Even the concept of temporary circuit breakers is criticized as a market distortion. To mitigate the damage from technology glitches, fine, but why shouldn’t prices plummet in response to new information if they reflect investors’ opinions (however mistaken) on fair value?
What’s more, circuit breakers do have an ideological bias – notice there are no market-wide circuit breakers when markets move up, even though rapidly ascending indices can also encourage traders and investors to take foolish positions.
These never close. Ever. Crypto assets can be traded 24/7. Even if one exchange is down (which often happens), there is another one somewhere that can pick up the action.
Even if it were agreed that temporary closure is a good idea, there is no central authority to enforce that. Even if all the large exchanges agreed (work with me here), there would be many smaller exchanges happy to help traders express their market opinions. Heck, you don’t even need an exchange to sell your crypto assets – you and I could agree to trade via email if we wanted.
Investors in crypto assets, especially those who believe in the true purpose of markets, must take some comfort from the knowledge there is no way their intentions could be thwarted by a centralized decision.
Proposals have been made to introduce circuit breakers in crypto, arguing that the steep drop of over 15 percent in the space of 30 minutes on three different occasions on March 12-13 limits the usefulness of the technology. Some insist it is enough to scare many investors away.

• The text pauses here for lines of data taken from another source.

(* ===== verification/_CoqProject ===== *)
-Q . S2P
Prelude.v
Merkle.v
Messages.v
Bridge.v
BridgeInv.v
BridgeProps.v
Relayer.v
Economics.v
Domains.v
Registry.v
Constitution.v
Governance.v
GovernanceProps.v
Commitments.v
SettleProps.v
Ledger.v
Supply.v
LedgerProps.v
Chain.v
ChainProps.v
Rlp.v
Mpt.v
Evm.v
EvmProps.v
Isa.v
Vm.v
Goldilocks.v
VmProps.v
Compiler.v
CompilerSem.v
CompilerCode.v
CompilerGen.v
CompilerLink.v
CompilerMachine.v
CompilerSim.v
Parser.v
ParserTotal.v
ParserPrint.v
Sema.v
SemaProps.v
CompilerProps.v
Bpqs.v
BpqsProps.v
Poseidon2.v
Poseidon2Props.v
Erasure.v
ErasureField.v
ErasureMatrix.v
ErasureProps.v
Manifest.v
ObjectProps.v
ManifestProps.v
Mempool.v
MempoolProps.v
Finality.v
FinalityBase.v
FinalityProps.v
(* ===== verification/BridgeInv.v ===== *)
(** * The bridge: runs and their invariant

    The step relation over the bridge's methods, with a ghost log of the
    messages it issued or was presented with, and the custody invariant.
    Hash collisions are excluded only among the logged messages. *)
From stdpp Require Import base tactics numbers list gmap strings sorting.
From Stdlib Require Import ZArith Lia.
From S2P Require Import Prelude Merkle Messages Bridge.
Import Message Bridge.

Module BridgeRun.
Section run.
Context `{Sha256}.

(** ** Runs *)
Definition lane_nonce (s : BridgeState) (source target : DomainId) (owner : Address) : Z :=
  Nonce.outbound (replay s) (source, target, owner).

Inductive step : list CrossDomainMessage * BridgeState →
    list CrossDomainMessage * BridgeState → Prop :=
  | step_register log s asset domain :
      step (log, s) (log, (register_asset s asset domain).2)
  | step_lock log s src tgt height index asset owner recipient amount expiry :
      let m := lock_message src tgt height index asset owner recipient amount expiry
                 (lane_nonce s src tgt owner) in
      message_ok m → u64 amount → lane_nonce s src tgt owner < u64_max →
      step (log, s)
        (m :: log, (lock s src tgt height index asset owner recipient amount expiry).2)
  | step_mint log s m height :
      message_ok m → step (log, s) (m :: log, (mint s m height).2)
  | step_burn log s id domain height index expiry :
      step (log, s) (log, (burn_with_event s id domain height index expiry).2)
  | step_unlock log s id domain height :
      step (log, s) (log, (unlock s id domain height).2)
  | step_sweep log s height :
      step (log, s) (log, (sweep_expired_locks s height).2).

Definition reachable (log : list CrossDomainMessage) (s : BridgeState) : Prop :=
  rtc step ([], new) (log, s).

(** No two logged messages collide on their ids. *)
Definition log_ok (log : list CrossDomainMessage) : Prop :=
  collision_free (encode_fields ∘ id_fields <$> log).

(** ** The invariant *)
Definition live (st : BridgeStatus) : Prop :=
  match st with Locked _ | Minted _ | Burned _ => True | _ => False end.

#[export] Instance live_dec st : Decision (live st).
Proof. destruct st; simpl; apply _. Defined.

(** The domain a status names. *)
Definition shaped (t : BridgeTransfer) : Prop :=
  match t_status t with
  | Active d | Locked d | Unlocked d => d = t_source_domain t
  | Minted d | Burned d => d = t_target_domain t
  end.

(** [m] is the message that opened [t]. *)
Record origin (m : CrossDomainMessage) (t : BridgeTransfer) : Prop := {
  or_verify : verify_id m = true;
  or_ok : message_ok m;
  or_id : message_id m = t_message_id t;
  or_source : source_domain m = t_source_domain t;
  or_target : target_domain m = t_target_domain t;
  or_sender : sender m = t_owner t;
  or_recipient : recipient m = t_recipient t;
  or_payload : payload_hash m = bridge_payload_hash (t_asset_id t) (t_amount t);
  or_expiry : expiry_height m = t_expiry_height t;
}.

(** The lane a transfer's message was numbered in. *)
Definition lane (t : BridgeTransfer) : Nonce.Lane :=
  (t_source_domain t, t_target_domain t, t_owner t).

Others point out that were it not for an inadvertent circuit breaker in the form of a technical halt to trading on leading derivatives exchange BitMEX, allegedly due to a DDOS attack, the imbalance of bids vs. positions to liquidate on the platform could have pushed bitcoin’s price down to $0.

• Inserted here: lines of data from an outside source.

(** The sweep is exact.  On a reachable state a sweep at height [h]
    releases every lock whose expiry is at or below [h], back to active in
    its source domain with its owner and amount reported, keeps every other
    live transfer unchanged, leaves no expired lock behind, lowers the locked
    total by exactly what it reports, and a second sweep at the same height
    releases nothing. *)
Theorem sweep_exact log s h released s' :
  reachable log s → log_ok log → sweep_expired_locks s h = (released, s') →
  (∀ id t, transfers s !! id = Some t → expired h t →
    (t_owner t, t_amount t) ∈ released ∧
    asset_locations s' !! t_asset_id t = Some (Active (t_source_domain t))) ∧
  (∀ id t, transfers s !! id = Some t → live (t_status t) → ¬ expired h t →
    transfers s' !! id = Some t) ∧
  (∀ id t, transfers s' !! id = Some t → ¬ expired h t) ∧
  locked_sum s = locked_sum s' + sumZ released.*2 ∧
  (sweep_expired_locks s' h).1 = [].
Proof.
  intros Hr Hlog Hsweep.
  pose proof (reachable_inv _ _ Hr Hlog) as Hinv.
  pose proof (reachable_queue_inv _ _ Hr) as Hq.
  pose proof (reachable_queue_positive _ _ Hr) as Hpos.
  assert (s' = (sweep_expired_locks s h).2) as Hs' by (by rewrite Hsweep).
  pose proof (sweep_queue s h) as Hqueue. rewrite <-Hs' in Hqueue.
  destruct (sweep_queue_inv log s h Hq) as [Hq' _]. rewrite <-Hs' in Hq'.
  assert (∀ id t, transfers s' !! id = Some t → ¬ expired h t) as Hnone.
  { intros id t Ht [Hl He]. destruct (Hq' _ _ Ht Hl) as [Hin|Hin]; [lia| |set_solver].
    rewrite Hqueue, decide_True in Hin by lia. set_solver. }
  pose proof (sweep_phase1_rows log h (due_heights (expiry_queue s) h) s Hinv) as Hrows.
  pose proof (λ id t, sweep_phase1_keeps log s h id t Hinv Hq Hlog Hpos) as Hkeeps.
  unfold sweep_expired_locks in Hsweep.
  destruct (fold_left _ _ _) as [s1 r1]. simpl in Hkeeps. clear Hs'. simplify_eq.
  destruct Hrows as (Hinv1 & Hswept & Hsum). split_and!.
  - intros id t Ht [Hl He]. destruct (Hswept _ _ Ht) as [Hsame|(d & Hst & _ & Ha & Hin)].
    + destruct (Hnone id t); [|done]. apply drop_keeps_live; [done|by destruct (t_status t)].
    + split; [done|]. rewrite drop_assets, Ha. repeat f_equal.
      destruct (inv_shape _ _ Hinv _ _ Ht) as [Hshape _]. unfold shaped in Hshape.
      by rewrite Hst in Hshape.
  - intros id t Ht Hl Hne. apply drop_keeps_live; auto.
  - done.
  - by rewrite locked_sum_drop.
  - unfold sweep_expired_locks.
    assert (due_heights (expiry_queue (drop_settled_rows s1 h)) h = []) as ->; [|done].
    destruct (due_heights _ _) as [|k l] eqn:Hdue; [done|]. exfalso.
    assert (k ∈ due_heights (expiry_queue (drop_settled_rows s1 h)) h) as Hk
      by (rewrite Hdue; by left).
    apply due_heights_elem in Hk as [Hle Hsome]. rewrite Hqueue, decide_True in Hsome by done.
    by destruct Hsome.
Qed.
End safety.
End BridgeSafety.

(** ** The bridge root *)
Module BridgeRoot.
Section root.
Context `{Sha256}.

Definition status_domain (st : BridgeStatus) : DomainId :=
  match st with Active d | Locked d | Minted d | Burned d | Unlocked d => d end.

(** The field ranges of a transfer, as its Rust types give them. *)
Record transfer_ok (t : BridgeTransfer) : Prop := {
  tok_asset : is_hash32 (t_asset_id t);
  tok_source : u32 (t_source_domain t);
  tok_target : u32 (t_target_domain t);
  tok_owner : is_hash32 (t_owner t);
  tok_recipient : is_hash32 (t_recipient t);
  tok_amount : u64 (t_amount t);
  tok_status : u32 (status_domain (t_status t));
  tok_event : is_hash32 (t_source_event_hash t);
  tok_expiry : u64 (t_expiry_height t);
}.

Definition queue_ok (q : gmap Z (list MessageId)) : Prop :=
  ∀ h ids, q !! h = Some ids → u64 h ∧ ids ≠ [] ∧ Forall is_hash32 ids.

Record state_ok (s : BridgeState) : Prop := {
  sok_assets : ∀ a st, asset_locations s !! a = Some st →
    is_hash32 a ∧ u32 (status_domain st);
  sok_transfers : ∀ id t, transfers s !! id = Some t →
    is_hash32 id ∧ t_message_id t = id ∧ transfer_ok t;
  sok_settled : queue_ok (settled_queue s);
  sok_expiry : queue_ok (expiry_queue s);
}.

Lemma length_status_bytes st : Z.of_nat (length (status_bytes st)) ≤ u64_max.
Proof.
  destruct st; unfold status_bytes, status_with_domain; rewrite length_app, length_le_bytes;
    vm_compute; discriminate.
Qed.

#[local] Hint Resolve length_status_bytes : fields.

Lemma status_with_domain_inj tag d tag' d' :
  u32 d → u32 d' → length tag = length tag' →
  status_with_domain tag d = status_with_domain tag' d' → tag = tag' ∧ d = d'.
Proof.
  intros Hd Hd' Hlen Heq. apply app_inj_1 in Heq as [-> Heq]; [|done].
  split; [done|by apply le_bytes4_inj].
Qed.

Lemma status_bytes_inj st st' :
  u32 (status_domain st) → u32 (status_domain st') → status_bytes st = status_bytes st' →
  st = st'.
Proof.
  intros Hd Hd' Heq. pose proof (f_equal length Heq) as Hlen.
  destruct st, st'; unfold status_bytes in *; unfold status_with_domain in Hlen;
    rewrite !length_app, !length_le_bytes in Hlen;
    try (by vm_compute in Hlen);
    apply status_with_domain_inj in Heq as [Htag ->]; done.
Qed.

(** A queue without empty buckets is recovered from its entries. *)
Lemma queue_entries_lookup q h :
  default [] (q !! h) = (filter (λ e, e.1 = h) (queue_entries q)).*2.
Proof.
  unfold queue_entries.
  pose proof (btree_list_nodup_keys q) as Hnd.
  assert (∀ ids, (h, ids) ∈ btree_list q ↔ q !! h = Some ids) as Helem
    by (intros; apply elem_of_btree_list).
  assert (∀ k (ids : list MessageId), (filter (λ e, e.1 = h) ((λ mid, (k, mid)) <$> ids)).*2 =
    if decide (k = h) then ids else []) as Hbucket.
  { intros k ids. induction ids as [|x ids IH]; [by case_decide|].
    rewrite fmap_cons, filter_cons. simpl. destruct (decide (k = h)).
    - simpl. by f_equal.
    - done. }
  set (bucket := λ e : Z * list MessageId, (λ mid, (e.1, mid)) <$> e.2).
  revert Hnd Helem. generalize (q !! h) as o. induction (btree_list q) as [|[k ids] l IH];
    intros o Hnd Helem.
  - destruct o as [ids|]; [|done].
    pose proof (proj2 (Helem ids) eq_refl) as Hin. by apply not_elem_of_nil in Hin.
  - change (((k, ids) :: l) ≫= bucket) with (((λ mid, (k, mid)) <$> ids) ++ (l ≫= bucket)).
    rewrite filter_app, fmap_app, Hbucket.
    apply NoDup_cons in Hnd as [Hk Hnd]. destruct (decide (k = h)) as [->|Hne].
    + assert (o = Some ids) as -> by (apply Helem; by left).
      rewrite <-(IH None); [simpl; by rewrite app_nil_r|done|]. intros ids'. split; [|done]. intros Hin. exfalso.
      apply Hk. apply list_elem_of_fmap. by exists (h, ids').
    + apply IH; [done|]. intros ids'. rewrite <-Helem, elem_of_cons.
      split; [by right|]. intros [?|?]; [congruence|done].
Qed.

Lemma queue_entries_inj q q' :
  queue_ok q → queue_ok q' → queue_entries q = queue_entries q' → q = q'.
Proof.
  intros Hq Hq' Heq. apply map_eq. intros h.
  pose proof (queue_entries_lookup q h) as H1. rewrite Heq, <-queue_entries_lookup in H1.
  destruct (q !! h) as [l|] eqn:Hl, (q' !! h) as [l'|] eqn:Hl'; simpl in H1.
  - by subst.
  - by destruct (Hq _ _ Hl) as (_ & ? & _).
  - by destruct (Hq' _ _ Hl') as (_ & ? & _).
  - done.
Qed.

Lemma queue_entries_ok q : queue_ok q → Forall (λ e, u64 e.1 ∧ is_hash32 e.2) (queue_entries q).
Proof.
  intros Hq. apply Forall_forall. intros [h id] Hin. unfold queue_entries in Hin.
  apply list_elem_of_bind in Hin as ([h' ids] & Hin & Hl).
  apply list_elem_of_fmap in Hin as (id' & Heq & Hin). simplify_eq/=.
  apply elem_of_btree_list in Hl. destruct (Hq _ _ Hl) as (? & _ & Hall).
  rewrite Forall_forall in Hall. auto.
Qed.

Lemma queue_leaf_inj tag e e' :
  u64 e.1 ∧ is_hash32 e.2 → u64 e'.1 ∧ is_hash32 e'.2 →
  queue_leaf tag e = queue_leaf tag e' → e = e'.
Proof.
  destruct e, e'. intros [] [] Heq. unfold queue_leaf in Heq. simpl in *.
  split_fields Heq. by subst.
Qed.

Lemma asset_leaf_inj e e' :
  is_hash32 e.1 ∧ u32 (status_domain e.2) → is_hash32 e'.1 ∧ u32 (status_domain e'.2) →
  asset_leaf e = asset_leaf e' → e = e'.
Proof.
  destruct e, e'. intros [] [] Heq. unfold asset_leaf in Heq. simpl in *.
  split_fields Heq. apply status_bytes_inj in Hfield1; [|done..]. by subst.
Qed.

While the desire to protect the market is understandable, it flies against the very essence of crypto assets – they are decentralized stores of value that can be transferred from one party to another without going through a centralized authority.
An effective circuit breaker plan would require total centralization. First, who makes that decision? Consensus among all trading platforms? Not likely, especially as any holdout would reap rewards as trading flowed its way.

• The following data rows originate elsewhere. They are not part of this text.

(* ===== verification/Relayer.v ===== *)
(** * The universal relayer

    [src/cross_domain/relayer.rs]: relays wait for a proof that their source
    event is in the committed event tree of the source domain; a relay that is
    proved is recorded and handed to the bridge.

    The bytes [bincode] writes for a proof are a parameter; a proof that does
    not serialize is refused. *)
From stdpp Require Import base tactics numbers list gmap strings sorting.
From Stdlib Require Import ZArith Lia.
From S2P Require Import Prelude Merkle Messages.
Import Message.

Module Relayer.

Inductive RelayerError :=
  | NotActiveRelayer (a : Address)
  | AlreadyRelayed (id : MessageId)
  | ProofDoesNotVerify
  | ProofLeafMismatch
  | RelayedIdMismatch
  | RelayExpired (id : MessageId) (expiry current_height : Z)
  | InvalidTransferState (id : MessageId)
  | SourceDomainMismatch (expected got : DomainId)
  | NoPendingRelay (id : MessageId)
  | ProofSerialization
  | NoMessage.

Record RelayRecord := { relayer : Address; relay_height : Z; proof_hash : Hash32 }.

Record RelayLedger := { relayed : gmap MessageId RelayRecord }.

Definition ledger_new : RelayLedger := {| relayed := ∅ |}.

Definition record_relay (l : RelayLedger) (id : MessageId) (a : Address) (height : Z)
    (hash : Hash32) : result RelayerError () * RelayLedger :=
  if bool_decide (is_Some (relayed l !! id)) then (Err (AlreadyRelayed id), l)
  else
    (Ok (), {| relayed := <[id := {| relayer := a; relay_height := height;
                                     proof_hash := hash |}]> (relayed l) |}).

Definition ledger_is_relayed (l : RelayLedger) (id : MessageId) : bool :=
  bool_decide (is_Some (relayed l !! id)).

Definition get_record (l : RelayLedger) (id : MessageId) : option RelayRecord := relayed l !! id.

Definition drop_records_through (l : RelayLedger) (cutoff : Z) : RelayLedger :=
  {| relayed := filter (λ e, cutoff < relay_height e.2) (relayed l) |}.

Definition record_leaf (e : MessageId * RelayRecord) : list bytes :=
  [bstr "BDLM_RELAY_RECORD_V1"; e.1; relayer e.2; le_bytes 8 (relay_height e.2); proof_hash e.2].

Definition ledger_root `{Sha256} (l : RelayLedger) : Hash32 :=
  Settlement.merkle_root (hash_fields_bytes <$> (record_leaf <$> btree_list (relayed l))).

(** Ten times [FINALITY_PRUNE_DEPTH]. *)
Definition RELAY_RETENTION_BLOCKS : Z := 10 * Nonce.FINALITY_PRUNE_DEPTH.

Record RelayerConfig := {
  relay_window_blocks : Z;
  min_relayer_stake : Z;
  slash_ratio_invalid : Z;
  slash_ratio_expired : Z;
}.

Definition config_default : RelayerConfig :=
  {| relay_window_blocks := 100; min_relayer_stake := 10000000; slash_ratio_invalid := 50;
     slash_ratio_expired := 25 |}.

Record PendingRelay := {
  r_message_id : MessageId;
  r_source_domain : DomainId;
  r_target_domain : DomainId;
  source_event : Event.DomainEvent;
  created_height : Z;
  r_expiry_height : Z;
}.

Record UniversalRelayer := {
  config : RelayerConfig;
  ledger : RelayLedger;
  pending : gmap MessageId PendingRelay;
}.

Definition new (c : RelayerConfig) : UniversalRelayer :=
  {| config := c; ledger := ledger_new; pending := ∅ |}.

Definition enqueue_relay (u : UniversalRelayer) (event : Event.DomainEvent)
    (m : CrossDomainMessage) (height : Z) : UniversalRelayer :=
  {| config := config u; ledger := ledger u;
     pending :=
       <[message_id m := {| r_message_id := message_id m; r_source_domain := source_domain m;
                            r_target_domain := target_domain m; source_event := event;
                            created_height := height; r_expiry_height := expiry_height m |}]>
         (pending u) |}.

Definition is_expired (p : PendingRelay) (current_height : Z) : bool :=
  (0 <? r_expiry_height p) && (r_expiry_height p <? current_height).

Definition pending_relay (u : UniversalRelayer) (id : MessageId) : option PendingRelay :=
  pending u !! id.

Definition is_relayed (u : UniversalRelayer) (id : MessageId) : bool :=
  ledger_is_relayed (ledger u) id.

Definition pending_count (u : UniversalRelayer) : nat := size (pending u).

Definition expired_relays (u : UniversalRelayer) (current_height : Z) : list PendingRelay :=
  filter (λ p, is_expired p current_height = true) (btree_values (pending u)).

Definition sweep_retired (u : UniversalRelayer) (current_height : Z) : nat * UniversalRelayer :=
  let cutoff := sat_sub current_height RELAY_RETENTION_BLOCKS in
  let before := (size (pending u) + size (relayed (ledger u)))%nat in
  let u' := {| config := config u; ledger := drop_records_through (ledger u) cutoff;
               pending := filter (λ e, r_expiry_height e.2 = 0 ∨ cutoff < r_expiry_height e.2)
                            (pending u) |} in
  ((before - (size (pending u') + size (relayed (ledger u'))))%nat, u').

Section relay.
Context `{Sha256} (proof_bytes : Event.MerkleProof → option bytes).

Definition process_relay (u : UniversalRelayer) (id : MessageId) (a : Address)
    (proof : Event.MerkleProof) (source : DomainId) (event_tree_root : Hash32)
    (current_height : Z) : result RelayerError CrossDomainMessage * UniversalRelayer :=
  if ledger_is_relayed (ledger u) id then (Err (AlreadyRelayed id), u)
  else
    let? p := ok_or (pending u !! id) (NoPendingRelay id) at u in
    if is_expired p current_height
    then (Err (RelayExpired id (r_expiry_height p) current_height), u)
    else if negb (r_source_domain p =? source)
    then (Err (SourceDomainMismatch (r_source_domain p) source), u)
    else if negb (Event.verify proof event_tree_root) then (Err ProofDoesNotVerify, u)
    else if bool_decide (Event.leaf proof ≠ Event.leaf_hash (source_event p))
    then (Err ProofLeafMismatch, u)
    else
      let? serialized := ok_or (proof_bytes proof) ProofSerialization at u in
      let hash := hash_fields_bytes [bstr "BDLM_RELAY_PROOF_HASH_V1"; serialized] in
      let '(r, l) := record_relay (ledger u) id a current_height hash in
      let u := {| config := config u; ledger := l; pending := pending u |} in
      let? _ := r at u in
      let? m := ok_or (Event.message (source_event p)) NoMessage at u in
      if negb (verify_id m) then (Err RelayedIdMismatch, u)
      else
        (Ok m, {| config := config u; ledger := ledger u; pending := delete id (pending u) |}).

(** A relay that succeeds was pending, in time, from the claimed domain, and
    its proof shows the pending event; it is no longer pending. *)
Lemma process_relay_ok u id a proof source root height m u' :
  process_relay u id a proof source root height = (Ok m, u') →
  ∃ p, pending u !! id = Some p ∧ ledger_is_relayed (ledger u) id = false ∧
    is_expired p height = false ∧ r_source_domain p = source ∧
    Event.verify proof root = true ∧ Event.leaf proof = Event.leaf_hash (source_event p) ∧
    Event.message (source_event p) = Some m ∧ verify_id m = true ∧
    pending u' = delete id (pending u) ∧ ledger_is_relayed (ledger u') id = true.
Proof.
  unfold process_relay, record_relay. intros Hp.
  destruct (ledger_is_relayed (ledger u) id) eqn:Hr; [done|].
  destruct (pending u !! id) as [p|] eqn:Hpe; cbn in Hp; [|done].
  destruct (is_expired p height) eqn:Hx; [done|].
  destruct (Z.eqb_spec (r_source_domain p) source); cbn in Hp; [|done].
  destruct (Event.verify proof root) eqn:Hv; cbn in Hp; [|done].
  case_bool_decide as Hl; [done|].
  destruct (proof_bytes proof); cbn in Hp; [|done].
  unfold ledger_is_relayed in Hr. rewrite Hr in Hp. cbn in Hp.
  destruct (Event.message (source_event p)) as [m'|] eqn:Hm; cbn in Hp; [|done].
  destruct (verify_id m') eqn:Hid; cbn in Hp; simplify_eq. exists p.
  split_and!; try done. unfold ledger_is_relayed. cbn. rewrite lookup_insert_eq.
  by apply bool_decide_eq_true.
Qed.

(** Whatever the outcome, the pending relays stay or lose the one relayed. *)
Lemma process_relay_pending u id a proof source root height :
  let '(r, u') := process_relay u id a proof source root height in
  pending u' = if is_ok r then delete id (pending u) else pending u.
Proof.
  unfold process_relay, record_relay. repeat (case_match || case_bool_decide); simplify_eq/=; done.
Qed.

(** A refused relay spends nothing, unless the pending event carries no
    message or one whose id is not its own. *)
Lemma process_relay_refused u id a proof source root height e u' :
  process_relay u id a proof source root height = (Err e, u') →
  (∀ p, pending u !! id = Some p →
     ∃ m, Event.message (source_event p) = Some m ∧ verify_id m = true) → u' = u.
Proof.
  unfold process_relay, record_relay. intros Hp Hok.
  destruct (ledger_is_relayed (ledger u) id) eqn:Hr; [by simplify_eq|].
  destruct (pending u !! id) as [p|] eqn:Hpe; cbn in Hp; [|by simplify_eq].
  destruct (Hok p eq_refl) as (m & Hm & Hid).
  case_match; [by simplify_eq|]. case_match; [by simplify_eq|]. case_match; [by simplify_eq|].
  case_bool_decide; [by simplify_eq|].
  destruct (proof_bytes proof); cbn in Hp; [|by simplify_eq].
  unfold ledger_is_relayed in Hr. rewrite Hr in Hp. cbn in Hp. rewrite Hm in Hp. cbn in Hp.
  by rewrite Hid in Hp.
Qed.
End relay.

Lemma sweep_retired_pending u height id p :
  pending (sweep_retired u height).2 !! id = Some p → pending u !! id = Some p.
Proof. cbn. intros Hp. by apply map_lookup_filter_Some in Hp as [? _]. Qed.

(** The sweep keeps every relay that can still be processed. *)
Lemma sweep_retired_live u height id p :
  pending u !! id = Some p → 0 ≤ r_expiry_height p → is_expired p height = false →
  pending (sweep_retired u height).2 !! id = Some p.
Proof.
  intros Hp Hpos Hx. cbn. apply map_lookup_filter_Some. split; [done|]. cbn.
  unfold is_expired in Hx. unfold sat_sub, RELAY_RETENTION_BLOCKS, Nonce.FINALITY_PRUNE_DEPTH.
  destruct (Z.ltb_spec 0 (r_expiry_height p)), (Z.ltb_spec (r_expiry_height p) height);
    cbn in Hx; try done; lia.
Qed.
End Relayer.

Second, when would the circuit breakers be triggered? Who decides that? Again, a consensus is unlikely, as is efficient implementation. Who would be responsible for making sure that all platforms complied? How would this be enforced?
This is a fascinating conversation for market nerds like me, as it gets to the root of what markets are for. Are they for allocating resources and messaging value? Or are they for protecting capital and preserving wealth? Are they there to crowdsource opinions as to economic outlook? Or are they there to boost investing confidence?
Much is uncertain about the environment and the outlook of the crisis we are going through. One thing is sure, though: we have not seen the last of wild swings. The temptation of many to use markets as a political tool in troubled times will run up against those that understand that markets are about more than making money.
Those working in crypto markets are well aware of this. They have no central authority to manipulate their platforms to influence investors – in that sense, the market is “free.” Yet, with freedom comes risk.
In the case of crypto markets, that risk has the form of disjointed oversight, sometimes lax security, relatively low investor assurances and occasional volatile swings with enough ferocity to make even crypto enthusiasts occasionally wonder if total centralization of rules isn’t such a bad idea after all. Mercifully, those bruised lapses in focus tend to be fleeting.
As with much about the current crisis, deep questions about what we want from crypto markets are being asked. Conversations are flowing, information is ample and meaningful answers are emerging.